Is there a CLI command showing this level of granularity?

 

3 Replies

  • You are correct about Data Guard because ASM has to process HTTP responses. The same applies to applying attack signatures to responses. Also be aware that logging can affect performance under heavy load. So the recommendation is to not log data locally. Generally, activity that generates learning suggestions will cause more CPU, especially if the application is changing frequently and/or there are many requests.

     

  • You may see an increase in CPU resource consumption after adding brute force/web scraping or DoS profile protection. Memory is consumed for tracking sessions, clients, and users so it will be proportional to the number of concurrent clients in your application. What happens during an attack will depend on if you are using count-based mitigation (connections) or rate-based mitigation (cap connections or transactions from a specific IP address or for a specific URL). Either way, if you're getting hammered by bots, you will detect an increase in CPU during the attack.

     

  • If the device hypothetically would have reached 80% CPU usage, with configurations like: attack signatures in responses, local logging, data guard, DoS protection, anomaly detection, some new policies within the enforcement readiness period. What would you recommend to disable and in which order?

     

    I would first recommend that you not log security events locally. You don't specify the version of ASM you are using, but anything post-11.5 no longer logs security events in /var/log/asm by default. Definitely move your logging off the active unit. Second would be response checking--Data Guard counts as response checking, so determine if you are at risk of leaking data before enabling it.
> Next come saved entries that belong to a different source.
(* ===== verification/SessionKvsRaces.v ===== *)
(** * session/backend/kvs/kvs.go under concurrent calls

    session.Store is documented as safe for concurrent use.  Here any number of operations of one
    store run at once, one backend call of one of them at a time, in every order: what stays safe
    ([interleaved_isolation]), and what does not ([update_undoes_delete],
    [concurrent_Creates_lose_index]). *)

From S2P Require Import Prelude GoLib Errors Sessions SessionStore Kvs KvsMemory SessionKvs SessionKvsCalls.

Import KvsStore.

(** ** The machine *)

Section machine.
Context `{E : SessionEnv} `{J : !SessionJSON} {B : Type} `{KV : !ListableStore B}.

(** An operation under way, with what is left of it; the context of a [live] one does not end. *)
Record thread := mkThread { t_op : op; t_live : bool; t_prog : prog outcome }.

Record state := mkState { clock : time; shared : Store B; threads : list thread }.

(** A thread makes its next call, or an operation of [allowed] starts. *)
Inductive step (allowed : op -> Prop) : state -> state -> Prop :=
  | step_call now now' s ts i o live r k ctx s' x :
      (now <= now')%Z -> ts !! i = Some (mkThread o live (Ask r k)) -> (live = true -> ctx = None) ->
      handle ctx now' r s = (s', x) ->
      step allowed (mkState now s ts) (mkState now' s' (<[i := mkThread o live (k x)]> ts))
  | step_start now now' s ts o live :
      (now <= now')%Z -> allowed o -> (o = OpCleanup -> live = true) ->
      step allowed (mkState now s ts) (mkState now' s (ts ++ [mkThread o live (op_prog s.(config) now' o)])).

(** The machine by a list of moves, each a thread's number and the time of its call. *)
Fixpoint schedule (moves : list (nat * time)) (st : state) : state :=
  match moves with
  | [] => st
  | (i, now) :: moves =>
      schedule moves
        match st.(threads) !! i with
        | Some (mkThread o live (Ask r k)) =>
            let '(s, x) := handle None now r st.(shared) in
            mkState now s (<[i := mkThread o live (k x)]> st.(threads))
        | _ => st
        end
  end.

Definition outcome_of (st : state) (i : nat) : option outcome :=
  match st.(threads) !! i with Some (mkThread _ _ (Ret a)) => Some a | _ => None end.

Lemma clock_mono allowed st st' : rtc (step allowed) st st' -> (st.(clock) <= st'.(clock))%Z.
Proof. induction 1 as [|? ? ? Hs _ IH]; [lia|]. destruct Hs; cbn in *; lia. Qed.

Lemma schedule_steps allowed moves st :
  StronglySorted Z.le (st.(clock) :: map snd moves) -> rtc (step allowed) st (schedule moves st).
Proof.
  revert st. induction moves as [|[i now] moves IH]; intros [t s ts] Hs; [constructor|]. cbn [map fst snd clock schedule] in *.
  apply StronglySorted_inv in Hs as [Hs Hle]. apply Forall_cons in Hle as [Hnow Hle].
  assert (StronglySorted Z.le (t :: map snd moves)) as Hs'.
  { constructor; [by apply StronglySorted_inv in Hs as []|done]. }
  destruct (ts !! i) as [[o live [a|r k]]|] eqn:Hi; cbn [threads shared]; rewrite ?Hi; try by apply IH.
  destruct (handle None now r s) as [s' x] eqn:Hh. eapply rtc_l; [by eapply step_call|]. by apply IH.
Qed.

(** A thread that makes all its calls at once. *)
Lemma run_thread allowed now now' s ts i o live p s' a :
  (now <= now')%Z -> ts !! i = Some (mkThread o live p) -> run None now' p s = (s', a) ->
  exists now'', rtc (step allowed) (mkState now s ts) (mkState now'' s' (<[i := mkThread o live (Ret a)]> ts)) /\ (now <= now'' <= now')%Z.
Proof.
  intros Hle. revert now s ts Hle. induction p as [b|r k IH]; intros now s ts Hle Hi; cbn.
  - intros [= <- <-]. exists now. rewrite list_insert_id by done. by split; [constructor|lia].
  - destruct (handle None now' r s) as [s1 x] eqn:Hh. intros Hr.
    destruct (IH x now' s1 (<[i := mkThread o live (k x)]> ts)) as (now'' & Hs & ?); [lia| |done|].
    { rewrite list_lookup_insert_eq; [done|]. by eapply lookup_lt_Some. }
    exists now''. rewrite list_insert_insert_eq in Hs. split; [|lia]. eapply rtc_l; [|exact Hs]. by eapply step_call.
Qed.

End machine.
Arguments state {E} B.

(** *** Two [Close]s

    [Close] before its call of the backend: the test of [closed], the assignment, the close of
    [closeCh], which panics when it is closed already. *)

Record flags := mkFlags { closed_flag : bool; closeCh_closed : bool }.
Inductive closing := AtTest | AtAssignment | AtClose | Closed | ClosePanicked.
Third would be applying attack signatures to responses. Ensure that your rationale for applying attack signatures to responses makes sense. Your remaining examples are tough to assess without knowledge of normal traffic patterns. If you have many policies, and they are complex--meaning more than just applying attack signatures, checking RFC compliance, and detecting evasion techniques, then the resources they consume will be directly related to how much learning you are asking ASM to do. High traffic volume, with learning enabled for file types, parameters, URLs, cookies, etc. will be more expensive than low traffic volume with no learning. This is especially true during the Enforcement Readiness Period, because that's when the the bulk of ASM's heuristic work is being done. Try to build your policy based on the risks you think are the most likely to be encountered in live traffic.